Abstract

This report concerns the development and stability of recall memory at 12,24, and 36 months of age in preterm (<1750g birthweight) and term children from a prospective, longitudinal study. There were 56 preterm children (55.4% male; mean birthweight 1119.5g [SD 279.2], range 551 to 1742g; mean gestational age 29.7 weeks [SD 2.9], range 25 to 36wks) and 126 term controls (51.6% male; mean birthweight 3453.8g [SD 438.2], range 2500 to 4564g; mean gestational age 40.2 weeks [SD 1.1], range 38 to 42wks). Recall memory was assessed using an elicited imitation task in which children attempted to reproduce a sequence of actions 15 minutes after they were modeled by the examiner.
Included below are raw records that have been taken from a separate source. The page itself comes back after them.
(** X11.  The fix gives an empty header exactly for an empty header: it
    never fills in a header block that has no field. *)
Theorem fixPragmaCacheControl_empty_iff (h : http_Header) :
  fixPragmaCacheControl h = ∅ <-> h = ∅.
Proof.
  split.
  - intros Hempty. apply map_eq. intros key. rewrite lookup_empty.
    destruct (decide (key = "Cache-Control")) as [->|Hkey].
    + destruct (h !! "Cache-Control") as [v|] eqn:Hcc; [|reflexivity].
      rewrite fixPragmaCacheControl_keeps in Hempty
        by (intros [_ Hnone]; congruence).
      rewrite Hempty, lookup_empty in Hcc. discriminate.
    + rewrite <- (fixPragmaCacheControl_lookup_other h key Hkey).
      rewrite Hempty. apply lookup_empty.
  - intros ->. reflexivity.
Qed.

(** ** The outcome of [readRequest], stage by stage *)

Section Outcome.
Context `{Collaborators}.
Lemma sample_click_picks :
  (handle_mouse_left_press ControllerSpec.default_camera (zeros 3 3)
     (one_particle still_marker) (py_float (Fin 401)) (py_float (Fin 301))).1
  = Some 2%positive.
Proof.
  destruct (handle_mouse_left_press_eq ControllerSpec.default_camera (zeros 3 3)
              (one_particle still_marker) (py_float (Fin 401)) (py_float (Fin 301))
              (py_float (Fin 1)) (py_float (Fin 1)) [2%positive]
              sample_click_grid sample_click_on_grid eq_refl) as (-> & _ & _).
  cbn [closest].
  rewrite (proj2 (marker_at_alloc (heap (one_particle still_marker)) [2%positive]
                    2%positive still_marker) eq_refl).
  cbn [mbind result_bind Py.bind]. rewrite sample_click_distance.
  cbn [value py_float xltb]. unfold gtb. rewrite sample_click_distance.
  cbn [value py_float xltb]. rewrite Rltb_false by lra. reflexivity.
Qed.

Lemma picked_marker_is_nearest_witness :
  exists l : loc,
    (handle_mouse_left_press ControllerSpec.default_camera (zeros 3 3)
       (one_particle still_marker) (py_float (Fin 401)) (py_float (Fin 301))).1
    = Some l /\
    exists gx gy (items : list loc) (m : marker) (d : R),
      _screen_to_grid ControllerSpec.default_camera (py_float (Fin 401))
        (py_float (Fin 301)) = Ok (gx, gy) /\
      off_grid (zeros 3 3) gx gy = false /\
      list_items (heap (one_particle still_marker)) (markers (one_particle still_marker))
      = Ok items /\
      l ∈ items /\
      marker_at (heap (one_particle still_marker)) l = Ok m /\
      value (distance m gx gy) = Fin d /\
      (d <= 5)%R /\
      (forall l' m', l' ∈ items ->
         marker_at (heap (one_particle still_marker)) l' = Ok m' ->
         xltb (value (distance m' gx gy)) (Fin d) = false) /\
      markers (handle_mouse_left_press ControllerSpec.default_camera (zeros 3 3)
                 (one_particle still_marker) (py_float (Fin 401))
                 (py_float (Fin 301))).2
      = markers (one_particle still_marker) /\
      (forall l' o, heap (one_particle still_marker) !! l' = Some o ->
         heap (handle_mouse_left_press ControllerSpec.default_camera (zeros 3 3)
                 (one_particle still_marker) (py_float (Fin 401))
                 (py_float (Fin 301))).2 !! l' = Some o).
Proof.
  exists 2%positive. split; [exact sample_click_picks | ].
  apply (picked_marker_is_nearest ControllerSpec.default_camera (zeros 3 3)
           (one_particle still_marker) (py_float (Fin 401)) (py_float (Fin 301))
           2%positive).
  exact sample_click_picks.
Defined.

Lemma marker_in_reach_is_picked_witness :
  exists l : loc,
    (handle_mouse_left_press ControllerSpec.default_camera (zeros 3 3)
       (one_particle still_marker) (py_float (Fin 401)) (py_float (Fin 301))).1
    = Some l.
Proof.
  apply (marker_in_reach_is_picked ControllerSpec.default_camera (zeros 3 3)
           (one_particle still_marker) (py_float (Fin 401)) (py_float (Fin 301))
           (py_float (Fin 1)) (py_float (Fin 1)) 1 1 [2%positive] 2%positive
           still_marker 0).
  - exact sample_click_grid.
  - exact sample_click_on_grid.
  - reflexivity.
  - reflexivity.
  - apply CPUFacts.moderate_bounds; lra.
  - apply CPUFacts.moderate_bounds; lra.
  - reflexivity.
  - apply Forall_cons_2; [ | apply Forall_nil_2].
    exists still_marker. split; [reflexivity | ].
    exists 1%R, 1%R. split; [reflexivity | ].
    split; apply CPUFacts.moderate_bounds; lra.
  - apply list_elem_of_singleton. reflexivity.
  - reflexivity.
  - exact sample_click_distance.
  - lra.
Defined.

End ControllerFacts.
Relative to term children, the preterm group performed poorly at all three ages: they reproduced fewer actions overall and fewer in the correct order. Lower birthweight and lengthier postnatal hospitalization were associated with poorer performance in preterm children at 24 and 36 months. Although performance improved considerably for both groups with age, there was no evidence of preterm‘catch-up’: the deficits detected at 12 months did not diminish with age. Individual differences in recall were modestly stable from one year to the next, with cross-age correlations highest from 24 to 36 months (r=0.43 to 0.49). These results suggest that preterm children have deficits in recall memory that emerge by 12 months and persist into early childhood.